Bald eagles, the symbol of the United States, have a lifespan between 15 and 25 years out in their natural wild habitat.
However, the bald eagle that was recently found dead on a roadside in Henrietta is believed to have been 38 years old, based on the metal band that was wrapped around the majestic bird.
This means that the unfortunate bird was the oldest bald eagle in the United States, some bird experts believe.
According to an official statement released by the state Department of Environmental Conservation, the bird found dead in Henrietta was apparently hit and killed by a moving car.
The department’s officials said that the bird was the oldest bald eagle in the US, older by five years than any other eagles banded in the country.

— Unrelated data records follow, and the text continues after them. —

Definition compute_replacements (original_lines : list str) (path : str)
    (chunks : list UpdateFileChunk) : result ApplyPatchError (list replacement) :=
  replacements ← compute_loop original_lines path chunks 0 [];
  Ok (sort_by_key repl_start replacements).

(** [for _ in 0..old_len { if start_idx < lines.len() { lines.remove(start_idx); } }] *)
Fixpoint remove_old (old_len start_idx : nat) (lines : list str) : list str :=
  match old_len with
  | O => lines
  | S n =>
      remove_old n start_idx
        (if bool_decide (start_idx < length lines)%nat then vec_remove start_idx lines else lines)
  end.

(** [for (offset, new_line) in new_segment.iter().enumerate() { lines.insert(start_idx + offset, ..) }] *)
Fixpoint insert_new (idx : nat) (new_segment : list str) (lines : list str) : option (list str) :=
  match new_segment with
  | [] => Some lines
  | new_line :: rest => lines' ← vec_insert idx new_line lines; insert_new (S idx) rest lines'
  end.

Definition apply_one (r : replacement) (lines : list str) : option (list str) :=
  let '(start_idx, old_len, new_segment) := r in
  insert_new start_idx new_segment (remove_old old_len start_idx lines).

(** [for (..) in replacements.iter().rev()] *)
Definition apply_replacements (lines : list str) (replacements : list replacement)
    : option (list str) :=
  foldr (fun r acc => lines ← acc; apply_one r lines) (Some lines) replacements.

Record AppliedPatch : Type := mkApplied {
  original_contents : str;
  new_contents : str;
}.

(** The lines of a file: split at newlines, without the empty piece after the
    final newline. *)
Definition original_lines_of (contents : str) : list str :=
  let ls := split_on LF contents in
  if last_is_empty ls then removelast ls else ls.

Definition contents_of_lines (ls : list str) : str :=
  join [LF] (if last_is_empty ls then ls else ls ++ [[]]).

(** [derive_new_contents_from_chunks] after its [read_file_text]; the inner
    [None] is the panic of [apply_replacements]. *)
Definition derive_new_contents (path : str) (original : str) (chunks : list UpdateFileChunk)
    : option (result ApplyPatchError AppliedPatch) :=
  let original_lines := original_lines_of original in
  match compute_replacements original_lines path chunks with
  | Err e => Some (Err e)
  | Ok replacements =>
      new_lines ← apply_replacements original_lines replacements;
      Some (Ok (mkApplied original (contents_of_lines new_lines)))
  end.

(** ** The specification *)

(** Copy the lines from [pos] on, replacing the listed regions. *)
Fixpoint splice (pos : nat) (lines : list str) (rs : list replacement) : list str :=
  match rs with
  | [] => drop pos lines
  | (s, n, seg) :: rs' => take (s - pos) (drop pos lines) ++ seg ++ splice (s + n) lines rs'
  end.

(** The regions are in order, disjoint and inside the file. *)
Fixpoint in_order (pos len : nat) (rs : list replacement) : Prop :=
  match rs with
  | [] => (pos ≤ len)%nat
  | (s, n, _) :: rs' => (pos ≤ s)%nat /\ in_order (s + n) len rs'
  end.

(** [placed lines pos chunks rs]: from line [pos] on, the chunks are found one
    after the other; the context line of a chunk comes first, then its old
    lines (up to the tolerances of [seek_sequence], and without a trailing
    empty line if need be) at the place of its replacement. *)
Inductive placed (lines : list str) : nat -> list UpdateFileChunk -> list replacement -> Prop :=
| placed_nil pos : (pos ≤ length lines)%nat -> placed lines pos [] []
| placed_cons pos pos' c cs s pattern seg rs :
    match change_context c with
    | None => pos' = pos
    | Some ctx => exists i, (pos ≤ i)%nat /\ pos' = S i /\ occurs_at normalise_eq lines [ctx] i
    end ->
    (pos' ≤ s)%nat ->
    occurs_at normalise_eq lines pattern s ->
    (pattern = old_lines c /\ seg = new_lines c \/
     old_lines c = pattern ++ [[]] /\
     (new_lines c = seg ++ [[]] \/ new_lines c = seg)) ->
    placed lines (s + length pattern) cs rs ->
    placed lines pos (c :: cs) ((s, length pattern, seg) :: rs).

(** ** The editing loop *)

Lemma remove_old_spec n s (l : list str) : remove_old n s l = take s l ++ drop (s + n) l.
Proof.
  revert l. induction n as [|n IH]; intros l; simpl; [by rewrite Nat.add_0_r, take_drop|].
  rewrite IH. destruct (bool_decide (s < length l)) eqn:Hs; bool_to_prop.
  - unfold vec_remove.
    rewrite take_app_length' by (rewrite length_take; lia).
    rewrite <- drop_drop, drop_app_length' by (rewrite length_take; lia).
    rewrite drop_drop. do 2 f_equal. lia.
  - by rewrite !take_ge, !drop_ge by lia.
Qed.

Lemma insert_new_spec seg s (l : list str) :
  (s ≤ length l)%nat -> insert_new s seg l = Some (take s l ++ seg ++ drop s l).
Proof.
  revert s l. induction seg as [|x seg IH]; intros s l Hs; simpl; [by rewrite take_drop|].
  unfold vec_insert. rewrite bool_decide_eq_true_2 by done. simpl.
  assert (length (take s l) = s) as Hlen by (rewrite length_take; lia).
  rewrite IH by (rewrite length_app, length_cons, length_drop, Hlen; lia).
  rewrite (cons_middle x). rewrite !app_assoc.
  rewrite take_app_length', drop_app_length' by (rewrite length_app, Hlen; simpl; lia).
  by rewrite <- !app_assoc.
Qed.

Lemma apply_one_spec s n seg (l : list str) :
  (s ≤ length l)%nat -> apply_one (s, n, seg) l = Some (take s l ++ seg ++ drop (s + n) l).
Proof.
  intros Hs. simpl. rewrite remove_old_spec.
  assert (length (take s l) = s) as Hlen by (rewrite length_take; lia).
  rewrite insert_new_spec by (rewrite length_app, Hlen; lia).
  by rewrite take_app_length', drop_app_length' by done.
Qed.

Lemma in_order_le pos len rs : in_order pos len rs -> (pos ≤ len)%nat.
Proof.
  revert pos. induction rs as [|[[s n] seg] rs IH]; intros pos; simpl; [done|].
  intros [? ?%IH]. lia.
Qed.

Lemma apply_replacements_from lines pos rs :
  in_order pos (length lines) rs ->
  apply_replacements lines rs = Some (take pos lines ++ splice pos lines rs).
Proof.
  revert pos. induction rs as [|[[s n] seg] rs IH]; intros pos Hin; simpl.
  - by rewrite take_drop.
  - destruct Hin as [Hpos Hin]. rewrite (IH _ Hin). simpl.
    apply in_order_le in Hin.
    change (insert_new s seg (remove_old n s ?l)) with (apply_one (s, n, seg) l).
    assert (length (take (s + n) lines) = s + n)%nat as Hlen by (rewrite length_take; lia).
    rewrite apply_one_spec by (rewrite length_app, Hlen; lia).
    rewrite take_app_le, take_take, drop_app_length' by lia.
    replace (s `min` (s + n))%nat with s by lia.
    replace (take s lines) with (take pos lines ++ take (s - pos) (drop pos lines)).
    + by rewrite <- app_assoc.
    + rewrite take_drop_commute. replace (pos + (s - pos))%nat with s by lia.
      replace (take pos lines) with (take pos (take s lines)) by (rewrite take_take; f_equal; lia).
      apply take_drop.
Qed.

(** The editing loop runs from the last replacement to the first, and no
    insertion is past the end when the starts are sorted and in the file. *)
Lemma apply_replacements_total lines rs :
  sorted_by repl_start rs -> Forall (fun r => repl_start r ≤ length lines)%nat rs ->
  exists l', apply_replacements lines rs = Some l' /\
    forall k, (k ≤ length lines)%nat -> Forall (fun r => k ≤ repl_start r)%nat rs -> (k ≤ length l')%nat.
Proof.
  intros Hs. induction Hs as [|[[s n] seg] rs Hs IH Hall]; intros Hle; simpl.
  - eexists; split; [reflexivity|]. auto.
  - apply Forall_cons in Hle as [Hs' Hle]. destruct (IH Hle) as (l' & -> & Hk). simpl.
    unfold repl_start in Hs'; simpl in Hs'.
    assert (s ≤ length l')%nat as Hsl by (apply Hk; done).
    change (insert_new s seg (remove_old n s l')) with (apply_one (s, n, seg) l').
    rewrite apply_one_spec by done. eexists; split; [reflexivity|].
    intros k _ [? _]%Forall_cons. rewrite length_app, length_take. unfold repl_start in *; simpl in *. lia.
Qed.

(** ** Placing the chunks *)

Lemma last_is_empty_true ls : last_is_empty ls = true -> exists ls', ls = ls' ++ [[]].
Proof.
  unfold last_is_empty. destruct (last ls) as [l|] eqn:Hl; [|done]. intros ?; bool_to_prop; subst.
  apply last_Some in Hl as [ls' ->]. eauto.
Qed.

Lemma drop_last_snoc {A} (l : list A) (x : A) : drop_last (l ++ [x]) = l.
Proof. unfold drop_last. apply take_app_length'. rewrite length_app. simpl. lia. Qed.

Lemma search_start_no_eof lines pattern start : search_start_of lines pattern start false = start.
Proof. done. Qed.

(** A successful search for the old lines, also through the retry. *)
Lemma locate_old_lines_found lines idx c s pattern seg :
  locate_old_lines lines idx c = (Some s, pattern, seg) -> (idx ≤ length lines)%nat ->
  (is_end_of_file c = false -> idx ≤ s)%nat /\
  (s + length pattern ≤ length lines)%nat /\
  occurs_at normalise_eq lines pattern s /\
  (pattern = old_lines c /\ seg = new_lines c \/
   old_lines c = pattern ++ [[]] /\ (new_lines c = seg ++ [[]] \/ new_lines c = seg)).
Proof.
  unfold locate_old_lines. intros H Hidx.
  assert (forall p, seek_sequence lines p idx (is_end_of_file c) = Some s ->
    (is_end_of_file c = false -> idx ≤ s)%nat /\ (s + length p ≤ length lines)%nat /\
    occurs_at normalise_eq lines p s) as Hseek.
  { intros p Hp. destruct (decide (p = [])) as [->|Hne].
    - injection Hp as <-. split_and!; [lia|simpl; lia|]. unfold occurs_at. by rewrite take_0.
    - destruct (seek_sequence_found _ _ _ _ _ Hne Hp) as [Hge Hocc].
      split_and!; [|by eapply occurs_at_in_range|done]. intros Heof. by rewrite Heof in Hge. }
  case_in H; [destruct (Hseek _ ltac:(eassumption)) as (? & ? & ?); auto 6|].
  case_in H. destruct (Hseek _ ltac:(eassumption)) as (? & ? & ?).
  split_and!; [done..|]. right.
  match goal with E : last_is_empty (old_lines c) = true |- _ => apply last_is_empty_true in E as [old Hold] end.
  rewrite Hold, drop_last_snoc. split; [done|].
  destruct (last_is_empty (new_lines c)) eqn:Hn; [left|by right].
  apply last_is_empty_true in Hn as [new ->]. by rewrite drop_last_snoc.
Qed.

Definition plain_chunk (c : UpdateFileChunk) : Prop := is_end_of_file c = false /\ old_lines c <> [].

Lemma context_step lines path c pos pos' :
  (pos ≤ length lines)%nat ->
  match change_context c with
  | Some ctx_line =>
      match seek_sequence lines [ctx_line] pos false with
      | Some idx => Ok (idx + 1)%nat
      | None => Err (ComputeReplacements (msg_no_context ctx_line path))
      end
  | None => Ok pos
  end = Ok pos' ->
  (pos ≤ pos' ≤ length lines)%nat /\
  match change_context c with
  | None => pos' = pos
  | Some ctx => exists i, (pos ≤ i)%nat /\ pos' = S i /\ occurs_at normalise_eq lines [ctx] i
  end.
Proof.
  intros Hle H. destruct (change_context c) as [ctx|]; [|by simplify_eq].
  destruct (seek_sequence lines [ctx] pos false) as [i|] eqn:Hs; [|done]. simplify_eq.
  assert ([ctx] <> []) as Hne by done.
  pose proof (seek_sequence_range _ _ _ _ _ Hne Hs) as Hr. simpl in Hr.
  destruct (seek_sequence_found _ _ _ _ _ Hne Hs) as [Hge Hocc]. unfold search_start_of in Hge; simpl in Hge.
  split; [lia|]. exists i. split_and!; [done|lia|done].
Qed.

The birds are being banded and tracked by the US Geological Survey throughout the nation.
The experts said that the oldest bald eagle in the US was only a few months old when the researchers put the band around its leg with the numbers 03142.
The band was attached on August 5, 1977 in Seneca Falls, Seneca County.
The bald eagle was raised and released by its caretakers at the Montezuma National Wildlife Refuge.
Marc Gerstman, executive deputy commissioner at DEC, stated that this bald eagle is “a testament to the diligent conservation and restoration work done under New York’s Bald Eagle Restoration Program.”
Gerstman added that it’s remarkable that this bald eagle had lived for so long and had a good life in the state of New York, and returned to its nest site whenever it needed to breed.
Tom Roster, the manager of Alabama’s Iroiquois National Wildlife Refuge, said there are four pairs of bald eagles nesting in the area. Two of them are on federal land and the other two pairs are on adjacent state property.
Roster said that the presence of these majestic birds of prey increases that number of visitors at the refuge.
In 1963, there were only 487 pairs of bald eagles in the Unites States, but because of loss of habitat, hunting, and DDT pesticides, the species almost went extinct.